OM - Mas, essa não é a única distorção. O próprio aniversário da emancipação da cidade...
GM - Isso está ficando um caso chato, mas não sou eu que sou contra. As datas são claras. Tem em qualquer livro. Parece que as pessoas querem fazer as coisas e não têm paciência para ler, pesquisar. O presidente da Câmara aprovou uma lei criando o feriado de 9 de novembro... Mas, não há discordância entre os pesquisadores: não existe essa data de 9 novembro. E por que se comemora? Porque existe uma lei, e o cara que fez a lei não quer mudar. A emancipação da cidade foi no dia 15 de março de 1852.
OM - Nos seus textos sobre a história de Mossoró e/ou mesmo em conversas com amigos, você aponta algumas falhas na administração da cidade, como a falta de uma política para a preservação do patrimônio arquitetônico, o descaso com o Museu e o esquecimento de fatos importantes...

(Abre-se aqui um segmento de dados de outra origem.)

(* ===== verification/DBusTransport.v ===== *)
(** * Reaching the session bus ([platform-linux/src/sys/dbus/transport.rs])

    The socket and connect calls behind [DBusConn]: one candidate address,
    and the candidates of [session_bus_addresses] in turn.  What is said on
    the socket afterwards is [DBusConn]'s. *)

From Stdlib Require Import ZArith Lia String.
From S2P Require Import Prelude Error Sys LinuxFd LinuxNet DBusConn.
From stdpp Require Import base numbers list strings gmap gmultiset.
Open Scope Z_scope.

(** The [sockaddr_un] the kernel is given, from the packed path. *)
Definition bus_sockaddr (a : UnixAddr) : Result (list Z * Z) :=
  match pack_unix_addr (sun_path_bytes a) with
  | Ok (path, len) => Ok (le_bytes 2 AF_UNIX ++ path, len)
  | Err e => Err e
  end.

Section transport.
Context {K : Type} (kernel : Call -> K -> K * Ret).
Abbreviation M A := (World K -> World K * Run A).
Abbreviation sys := (syscall kernel).

(** [sock_err] reads [errno]. *)
Definition bus_err {A} (opn : string) : M A := fun w => (w, fail (sock_err (errno w) opn)).

Definition bus_socket : M Z :=
  st! r := sys (c_socket AF_UNIX (Z.lor SOCK_STREAM SOCK_CLOEXEC) 0) in
  if rv r <? 0 then bus_err "socket" else st_lift (ret (rv r)).

(** The socket is there before the address is packed, and is dropped when
    that fails. *)
Definition connect_one (a : UnixAddr) : M Z :=
  st! fd := bus_socket in
  owned kernel fd
    (st! (addr, len) := st_lift (Done (bus_sockaddr a)) in
     st! r := sys (c_connect fd addr len) in
     if rv r <? 0 then bus_err "connect" else st_lift (ret fd)).

(** [match connect_one(addr) { Ok(fd) => return Ok(fd), Err(e) => last_err = Some(e) }]. *)
Fixpoint connect_each (last_err : option PlatformError) (addrs : list UnixAddr) : M Z := fun w =>
  match addrs with
  | [] => (w, fail (default (error_new NotFound NoCode "no usable D-Bus session bus address found") last_err))
  | a :: addrs =>
    match connect_one a w with
    | (w, fail e) => connect_each (Some e) addrs w
    | r => r
    end
  end.

Definition connect_session (env : option str) (uid : Z) : M Z := connect_each None (session_bus_addresses env uid).

(** [Connection::connect_to], up to the handshake: only the first candidate. *)
Definition connect_to (unix_address : str) : M Z :=
  match parse_unix_addresses unix_address with
  | [] => st_lift (fail (proto_err "no unix: address found in the given D-Bus address string"))
  | a :: _ => connect_one a
  end.

(** ** Descriptors *)

Lemma owns_bus_err {A} h op (Q : A -> _) : owns (K := K) h (bus_err op) Q h.
Proof. intros w w' r [= <- <-]. exists []. by rewrite app_nil_r. Qed.

Hint Resolve owns_bus_err : owns.

Lemma owns_bus_socket h : owns h bus_socket (fun fd => {[+ fd +]} ⊎ h) h.
Proof. unfold bus_socket. owns_go. Qed.

Lemma owns_connect_one h a : owns h (connect_one a) (fun fd => {[+ fd +]} ⊎ h) h.
Proof.
  unfold connect_one. eapply owns_bind; [apply owns_bus_socket|]. intros fd. cbv beta.
  destruct (bus_sockaddr a) as [[addr len]|e]; [|owns_go]. apply owns_owned.
  apply (owns_bind _ _ _ (fun _ => {[+ fd +]} ⊎ h)); [by apply owns_ret|]. intros [addr' len'].
  apply (owns_bind _ _ _ (fun _ => {[+ fd +]} ⊎ h)); [by apply owns_neutral|]. intros r. cbv beta. destruct (rv r <? 0); [apply owns_bus_err|by apply owns_ret].
Qed.

Lemma owns_connect_each h addrs : forall last_err,
  owns h (connect_each last_err addrs) (fun fd => {[+ fd +]} ⊎ h) h.
Proof.
  induction addrs as [|a addrs IH]; intros last_err; [intros w w' r [= <- <-]; exists []; by rewrite app_nil_r|].
  intros w w' r. cbn [connect_each]. destruct (connect_one a w) as [w1 r1] eqn:E1.
  destruct (owns_connect_one h a w w1 r1 E1) as (l1 & Hl1 & H1).
  destruct r1 as [[fd|e]| |]; intros H; simplify_eq; try (by exists l1).
  destruct (IH (Some e) w1 w' r H) as (l2 & Hl2 & H2). exists (l1 ++ l2). rewrite Hl2, Hl1, app_assoc. split; [done|].
  intros Hr. rewrite replay_app, H1 by done. cbn. by apply H2.
Qed.

(** ** Calls *)

(** A connection that came about. *)
Definition connects (e : Call * Ret) : bool :=
  match fst e with c_connect _ _ _ => 0 <=? rv (snd e) | _ => false end.

(** One candidate: refused, with its socket closed, or connected by the last
    call. *)
Definition tried (a : UnixAddr) (l : list (Call * Ret)) (r : Run Z) : Prop :=
  match r with
  | ret fd => exists addr len r1 r2, bus_sockaddr a = Ok (addr, len) /\ rv r1 = fd /\ 0 <= fd /\ 0 <= rv r2 /\
      l = [(c_socket AF_UNIX (Z.lor SOCK_STREAM SOCK_CLOEXEC) 0, r1); (c_connect fd addr len, r2)]
  | fail _ => (length l <= 3)%nat /\ Forall (fun e => connects e = false) l
  | _ => False
  end.

Lemma traces_connect_one a : traces (connect_one a) (tried a).
Proof.
  intros w. unfold connect_one, bus_socket, st_bind, syscall, owned, drop_fd.
  destruct (kernel _ (state w)) as [k1 r1]. destruct (rv r1 <? 0) eqn:E1; cbn [bus_err st_lift fst snd state log].
  { eexists. split; [reflexivity|]. split; [cbn; lia|]. by repeat constructor. }
  unfold bus_err, st_lift. destruct (bus_sockaddr a) as [[addr len]|e] eqn:Ea.
  2: { unfold syscall. cbn [fst snd state log]. destruct (kernel _ k1) as [k2 r2]. cbn [fst snd log].
       eexists. rewrite <- app_assoc. split; [reflexivity|]. split; [cbn; lia|]. by repeat constructor. }
  cbn [fst snd state log]. destruct (kernel _ k1) as [k2 r2]. destruct (rv r2 <? 0) eqn:E2; cbn [fst snd log].
  - unfold syscall. cbn [fst snd state log]. destruct (kernel _ k2) as [k3 r3]. cbn [fst snd log].
    eexists. rewrite <- !app_assoc. split; [reflexivity|]. split; [cbn; lia|].
    repeat constructor. unfold connects. cbn [fst snd]. bool_to_prop. by apply Z.leb_gt.
  - eexists. rewrite <- app_assoc. split; [reflexivity|]. bool_to_prop. exists addr, len, r1, r2. auto with lia.
Qed.

Lemma connect_each_tries addrs : forall last_err w, exists l r,
  connect_each last_err addrs w = (fst (connect_each last_err addrs w), Done r) /\
  log (fst (connect_each last_err addrs w)) = log w ++ l /\ (length l <= 3 * length addrs)%nat /\
  match r with
  | Ok fd => exists pre a post l1 l2, addrs = pre ++ a :: post /\ l = l1 ++ l2 /\
      Forall (fun e => connects e = false) l1 /\ tried a l2 (ret fd)
  | Err _ => Forall (fun e => connects e = false) l
  end.
Proof.
  induction addrs as [|a addrs IH]; intros last_err w.
  { exists []. eexists. rewrite app_nil_r. split; [reflexivity|]. by repeat split. }
  cbn [connect_each]. destruct (traces_connect_one a w) as (l1 & Hl1 & H1).
  destruct (connect_one a w) as [w1 [[fd|e]| |]] eqn:E; cbn [fst snd] in *; try done.
  - exists l1, (Ok fd). split; [done|]. split; [done|].
    destruct H1 as (addr & len & r1 & r2 & Ha & Hfd & H0 & H2 & ->). split; [cbn; lia|].
    exists [], a, addrs, [], [(c_socket AF_UNIX (Z.lor SOCK_STREAM SOCK_CLOEXEC) 0, r1); (c_connect fd addr len, r2)].
    repeat split; [constructor|]. exists addr, len, r1, r2. auto.
  - destruct H1 as [Hn H1]. destruct (IH (Some e) w1) as (l2 & r & Er & Hl2 & Hn2 & H2). exists (l1 ++ l2), r.
    split; [done|]. rewrite Hl2, Hl1, app_assoc, length_app. split; [done|]. split; [cbn; lia|].
    destruct r as [fd|e2]; [|by apply Forall_app].
    destruct H2 as (pre & a' & post & l3 & l4 & -> & -> & H3 & H4). exists (a :: pre), a', post, (l1 ++ l3), l4.
    rewrite <- app_assoc. repeat split; [|done]. by apply Forall_app.
Qed.
End transport.

(** Reaching the session bus, whatever the kernel answers: it ends, after at
    most three calls for each candidate address.  The descriptor it returns is
    the socket that the very last call connected to one of the candidates, and
    no earlier connection came about; every other socket it made is closed.
    When it fails no connection came about and nothing is left open. *)
Theorem bus_connects_once {K} (kernel : Call -> K -> K * Ret) env uid h w :
  owns h (connect_session kernel env uid) (fun fd => {[+ fd +]} ⊎ h) h /\
  exists w' r l, connect_session kernel env uid w = (w', Done r) /\ log w' = log w ++ l /\
  (length l <= 3 * length (session_bus_addresses env uid))%nat /\
  match r with
  | Err _ => Forall (fun e => connects e = false) l
  | Ok fd => exists a addr len l1 r1 r2, a ∈ session_bus_addresses env uid /\ bus_sockaddr a = Ok (addr, len) /\
      Forall (fun e => connects e = false) l1 /\ rv r1 = fd /\ 0 <= fd /\ 0 <= rv r2 /\
      l = l1 ++ [(c_socket AF_UNIX (Z.lor SOCK_STREAM SOCK_CLOEXEC) 0, r1); (c_connect fd addr len, r2)]
  end.
Proof.
  split; [apply owns_connect_each|]. unfold connect_session.
  destruct (connect_each_tries kernel (session_bus_addresses env uid) None w) as (l & r & E & Hl & Hn & H).
  exists (fst (connect_each kernel None (session_bus_addresses env uid) w)), r, l. split; [done|]. split; [done|].
  split; [done|]. destruct r as [fd|e]; [|done].
  destruct H as (pre & a & post & l1 & l2 & -> & -> & H1 & addr & len & r1 & r2 & Ha & Hfd & H0 & H2 & ->).
  exists a, addr, len, l1, r1, r2. split; [|auto 10]. apply elem_of_app. right. by constructor.
Qed.

(** The bus of the environment refuses, that at its second address answers. *)
Example second_address :
  let kernel c k := match c with
    | c_socket _ _ _ => (k + 1, mkRet (k + 1) 0 ONone)
    | c_connect 1 _ _ => (k, mkRet (-1) 111 ONone)
    | _ => (k, mkRet 0 0 ONone)
    end in
  let '(w, r) := connect_session kernel (Some (lit "unix:path=/a;tcp:host=b;unix:abstract=c,guid=1")) 1000 (mkWorld 0 []) in
  r = ret 2 /\ map fst (log w) = [c_socket 1 524289 0;
    c_connect 1 (le_bytes 2 1 ++ lit "/a" ++ replicate 106 0) 4; c_close 1; c_socket 1 524289 0;
    c_connect 2 (le_bytes 2 1 ++ 0 :: lit "c" ++ replicate 106 0) 4].
Proof. by vm_compute. Qed.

GM - A prefeitura precisa encontrar uma forma de preservar o patrimônio arquitetônico sem isso venha a se transformar num ônus para a família proprietária do imóvel. Precisa também verificar e reparar o acervo do museu que se encontra fechado há anos. Mas, o que eu acho de máxima importância, é dar o devido destaque a Celina Guimarães.
Fonte: senado.gov.br
A prefeitura faz um alarde imenso em cima da resistência a Lampião, mas esquece de celebrar os mesmos 80 anos da primeira concessão de voto a uma mulher na América Latina, Celina Guimarães. Acho esse fato muito mais importante que a revolta das mulheres, o ataque de Lampião, porque é um fato que abrange toda a América Latina. E tem mais, o documento que comprova isso está sendo destruído pelo tempo e a falta de conservação. Se não houver alguma providência urgente, daqui a pouco não teremos mais como comprovar esse fato.